For various reasons books occasionally do not make it into a reader’s hands; and so the book that might-have-been acquires a sort of mystique. “A lost book,” writes Stuart Kelly in The Book of Lost Books: An Incomplete History of All the Great Books You’ll Never Read (2005), “is susceptible to a degree of wish fulfillment. The lost book, like the person you never dared asked to the dance, becomes infinitely more alluring simply because it can be perfect only in the imagination.” The simplest form of loss, notes Kelly, is destruction. An infamous example is the legendary Library of Alexandria, supposedly holding all the wisdom of the ancient world, burning to ashes in a single night. Other books are sacrificed to carelessness, as when a certain publisher moved offices, absentmindedly leaving behind manuscripts in a building slated for immediate demolition. Some books never achieve completion because of the death of the author, as when Charles Dickens expired before solving The Mystery of Edwin Drood, or Geoffrey Chaucer reached his eternal destination before his storytelling pilgrims reached their earthly destination in The Canterbury Tales. Often writers simply lose interest in a project. Probably every archive holding printed matter contains unpublished manuscripts.

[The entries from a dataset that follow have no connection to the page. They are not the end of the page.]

Lemma encode_loop_ok fuel n e d :
  covers basicLength n [] input e d -> d_n d < n \/ d_i d = 0 ->
  len input - e_handledCPCount e < Z.of_nat fuel ->
  exists em d', encode_loop fuel input basicLength n e = Ok (e_output e ++ em) /\
    Forall digit_char em /\ advances em d d' /\ d_output d' = input.
Proof.
  revert n e d. induction fuel as [|fuel IH]; intros n e d C Hn Hf; cbn [encode_loop].
  { pose proof (cov_output _ _ _ _ _ _ C) as Ho. cbn in Ho.
    pose proof (cov_handled _ _ _ _ _ _ C) as Hh. rewrite Ho in Hh. pose proof (len_below n input). lia. }
  pose proof (cov_output _ _ _ _ _ _ C) as Ho. cbn in Ho.
  pose proof (cov_handled _ _ _ _ _ _ C) as Hh. rewrite Ho in Hh.
  destruct (_ <? len input) eqn:E; bool_hyps.
  - destruct (next_point_ok n ltac:(lia)) as (Hm & Hnm & Hbm). cbv zeta.
    set (m := next_point _ _ _) in *.
    pose proof (covers_jump _ m _ _ C ltac:(lia) Hbm) as C1.
    pose proof (cov_delta _ _ _ _ _ _ C1) as Ed. cbn [e_delta upto filter list_filter] in Ed.
    pose proof (cov_n _ _ _ _ _ _ C1). pose proof (cov_i _ _ _ _ _ _ C1).
    assert (e_delta e + (m - n) * (e_handledCPCount e + 1) <= maxInt).
    { rewrite Ed, Ho, <- Hh. rewrite len_nil. unfold maxInt.
      assert ((m - d_n d) * (e_handledCPCount e + 1) <= 1113983 * (e_handledCPCount e + 1))
        by (apply Z.mul_le_mono_nonneg_r; len_lia). lia. }
    assert (m - n <= (maxInt - e_delta e) / (e_handledCPCount e + 1))
      by (apply Z.div_le_lower_bound; len_lia).
    ztest. replace (encode_pass input m basicLength (e_handledCPCount e + 1))
      with (encode_pass input m basicLength (len (below m input) + 1)) by (f_equal; rewrite Hbm; lia).
    destruct (encode_pass_ok m [] input _ d eq_refl ltac:(lia) C1) as (e' & em & d1 & -> & Ho' & Hem & Ha & C2).
    { unfold progress. cbn. destruct Hn as [|Hi0]; [right|destruct (Z.eq_dec (d_n d) m); [left|right]];
        rewrite ?len_nil; split_and!; (lia || done). }
    cbn [result_bind e_output] in *.
    pose proof (covers_next _ _ _ C2) as C3.
    pose proof (cov_output _ _ _ _ _ _ C2) as Ho2. cbn in Ho2. rewrite app_nil_r in Ho2.
    pose proof (below_upto_elem _ _ Hm). pose proof (cov_handled _ _ _ _ _ _ C2) as Hh2.
    destruct (IH _ _ d1 C3) as (em' & d' & -> & Hem' & Ha' & Hd').
    { left. pose proof (cov_n _ _ _ _ _ _ C2). lia. }
    { cbn. rewrite Hh2, Ho2. rewrite Hbm in *. lia. }
    exists (em ++ em'), d'. cbn. rewrite Ho', <- app_assoc.
    split_and!; [done|by apply Forall_app|by eapply advances_app|done].
  - exists [], d. rewrite app_nil_r. split_and!; [done..|apply advances_nil|].
    rewrite Ho. apply below_full. pose proof (len_below n input). lia.
Qed.
End Simulation.

(** ** UTF-16 *)

Definition unit16 (c : Z) : Prop := 0 <= c <= 0xFFFF.

Lemma land_high e : unit16 e -> Z.land e 0xFC00 = e / 1024 * 1024.
Proof.
  unfold unit16. intros He. change 0xFC00 with (Z.shiftl (Z.ones 6) 10). change 1024 with (2 ^ 10).
  rewrite <- Z.shiftl_mul_pow2, <- Z.shiftr_div_pow2 by lia.
  apply Z.bits_inj'. intros i Hi. rewrite Z.land_spec, !Z.shiftl_spec by lia.
  destruct (Z.lt_ge_cases i 10); [rewrite !(Z.testbit_neg_r _ (i - 10)) by lia; apply andb_false_r|].
  rewrite Z.shiftr_spec, Z.testbit_ones_nonneg by lia. replace (i - 10 + 10) with i by lia.
  destruct (i - 10 <? 6) eqn:E; bool_hyps; [apply andb_true_r|]. rewrite andb_false_r.
  rewrite <- (Z.mod_small e (2 ^ 16)) by lia. symmetry. apply Z.mod_pow2_bits_high. lia.
Qed.

Lemma land_low e : 0 <= e -> Z.land e 0x3FF = e mod 1024.
Proof. intros. change 0x3FF with (Z.ones 10). by rewrite Z.land_ones. Qed.
Fixpoint exec (d : nat) (b : body) : M retval :=
  match b with
  | Return r => ret r
  | Fail x => raise x
  | On prepend type f k => attempt (_addListener d type f prepend) (fun r => exec d (k r))
  | Once prepend type f k => attempt (once d type f prepend) (fun r => exec d (k r))
  | Off type f k => attempt (removeListener d type f) (fun r => exec d (k r))
  | Emit type args k => attempt (emit_at d type args) (fun r => exec d (k r))
  | RemoveAll type k => attempt (removeAllListeners d type) (fun r => exec d (k r))
  | SetMax n k => attempt (setMaxListeners n) (fun r => exec d (k r))
  | RawListeners type k => l <- gets (rawListeners type);; exec d (k l)
  end.

(** Applying a function: the user's code, or [onceWrapper]. *)
Fixpoint apply (d : nat) (f : fn) (args : list arg) : M retval :=
  modify (log (Call d f args));;
  match f with
  | User c => exec (S d) (code c args)
  | Wrap w type listener =>
      s <- gets id;;
      if bool_decide (w ∈ fired s) then ret RNone
      else
        removeListener (S d) type (Some f);;
        modify (set_fired w);;
        apply (S d) listener args
  end.

(** [addCatch(this, result, type, args)], called when there is a result *)
Definition addCatch (d : nat) (r : retval) (type : key) (args : list arg) : M unit :=
  s <- gets id;;
  if negb (kCapture s) then ret tt
  else
    match r with
    | RThen p => modify (add_pending (p, type, args))
    | RThenThrows x => emit_at (S d) key_error [x];; ret tt
    | _ => ret tt
    end.

(** The loop of [emit] over the copy of the array. *)
Fixpoint apply_all (d : nat) (type : key) (fs : list fn) (args : list arg) : M unit :=
  match fs with
  | [] => ret tt
  | f :: fs =>
      r <- apply d f args;;
      addCatch d r type args;;
      apply_all d type fs args
  end.

Definition throw_unhandled (args : list arg) : M bool :=
  let er := match args with a :: _ => a | [] => AVal VUndefined end in
  if is_error er then raise er else raise (ERR_UNHANDLED_ERROR er).

(** [emit(type, ...args)] *)
Definition emit_with (d : nat) (type : key) (args : list arg) : M bool :=
  let doError := bool_decide (type = key_error) in
  s <- gets id;;
  match _events s with
  | None => if doError then throw_unhandled args else ret false
  | Some l =>
      (if doError && negb (bool_decide (tget (tbl s l) kErrorMonitor = SUndef))
       then emit_at (S d) kErrorMonitor args;; ret tt else ret tt);;
      s <- gets id;;
      if doError && bool_decide (tget (tbl s l) key_error = SUndef) then throw_unhandled args
      else
        match tget (tbl s l) type with
        | SUndef => ret false
        | v => apply_all d type (slot_list s v) args;; ret true
        end
  end.

Definition handle (d : nat) (r : req) : M bool :=
  match r with
  | REmit type args => emit_with d type args
  | RWarn type count => exec d (on_warning type count);; ret true
  end.
End WithRec.

(** At most [fuel] nested calls. *)
Fixpoint dispatch (fuel : nat) : nat -> req -> M bool :=
  match fuel with
  | O => fun _ _ _ => None
  | S fuel => handle (dispatch fuel)
  end.

Definition emit (fuel d : nat) (type : key) (args : list arg) : M bool :=
  dispatch fuel d (REmit type args).

(** A program of the user that runs outside of any event. *)
Definition main (fuel : nat) (b : body) : M retval := exec (dispatch fuel) 0 b.

(** [emitUnhandledRejectionOrErr(ee, err, type, args)], which runs when a
    promise of [pending] is rejected; [rejection] is [ee[kRejection]]. *)
Definition emitUnhandledRejectionOrErr (fuel : nat) (rejection : option positive) (err : arg)
    (type : key) (args : list arg) : M unit :=
  match rejection with
  | Some f => exec (dispatch fuel) 0 (code f (err :: AKey type :: args));; ret tt
  | None =>
      s <- gets id;;
      modify (set_capture false);;
      attempt (emit fuel 0 key_error [err]) (fun r =>
        modify (set_capture (kCapture s));;
        match r with Ret _ => ret tt | Raise x => raise x end)
  end.
End Code.

End Events.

The Wheaton College Archives & Special Collections houses a few such documents, material undoubtedly meant to be edited, packaged and distributed to the public, but is now foldered neatly in acid-free boxes and shelved in a climate-controlled facility. A brief survey follows:
The second president of Wheaton College, Dr. Charles Blanchard, left for posterity Psychological Foundations, a book-length manuscript discovered as a worn, yellowed roll in the Blanchard home in 1949 by Dr. Clyde Kilby and Miss Julia Blanchard. It advances Blanchard’s observations regarding the development of the “soul life.”
The late Dr. Joe McClatchey (SC-45), professor of English at Wheaton College, wrote The Praise of God in Literature: From Homer to Hopkins, a 400-page study of worship in western literature as seen throughout the centuries.
Jeanne Murray Walker (SC-72), poet, playwright and Professor of English at the University of Delaware, penned a young adult novel entitled Stranger, dated 1989. Though her editors were favorable and encouraged revision, the book was not published.
Academic Arthur Christy (SC-82), recipient of the Guggenheim Fellowship for Intellectual History and American Literature, committed several years to researching The Thoreau Fact Book, reflecting his interest in the New England transcendentalists. It remained unfinished upon his death in 1946.
The brilliant missionary and political professor, Dr. Kenneth Landon (SC-38), husband of Margaret Landon, author of Anna and the King of Siam, composed an unpublished history of Malaya, along with several uncollected short stories, some of which initially appeared in the Saturday Evening Post.
And, among the papers of Madeleine L’Engle (SC-03), author of A Wrinkle in Time, lay several unpublished manuscripts, including sermons, short stories, retreat addresses, a handwritten novel called The Feast of Stephen and a nearly completed novel called A Lost Innocent, featuring Camilla, who first appeared in Camilla Dickinson (1951) and later in A Live Coal in the Sea (1996). Also archived is the text for an illustrated children’s book titled Moses, Prince of Egypt, intended for release with the 1998 DreamWorks animated film.
Though “lost” to the general public, these works are fortunately still available for inspection in Wheaton’s Manuscript Reading Room.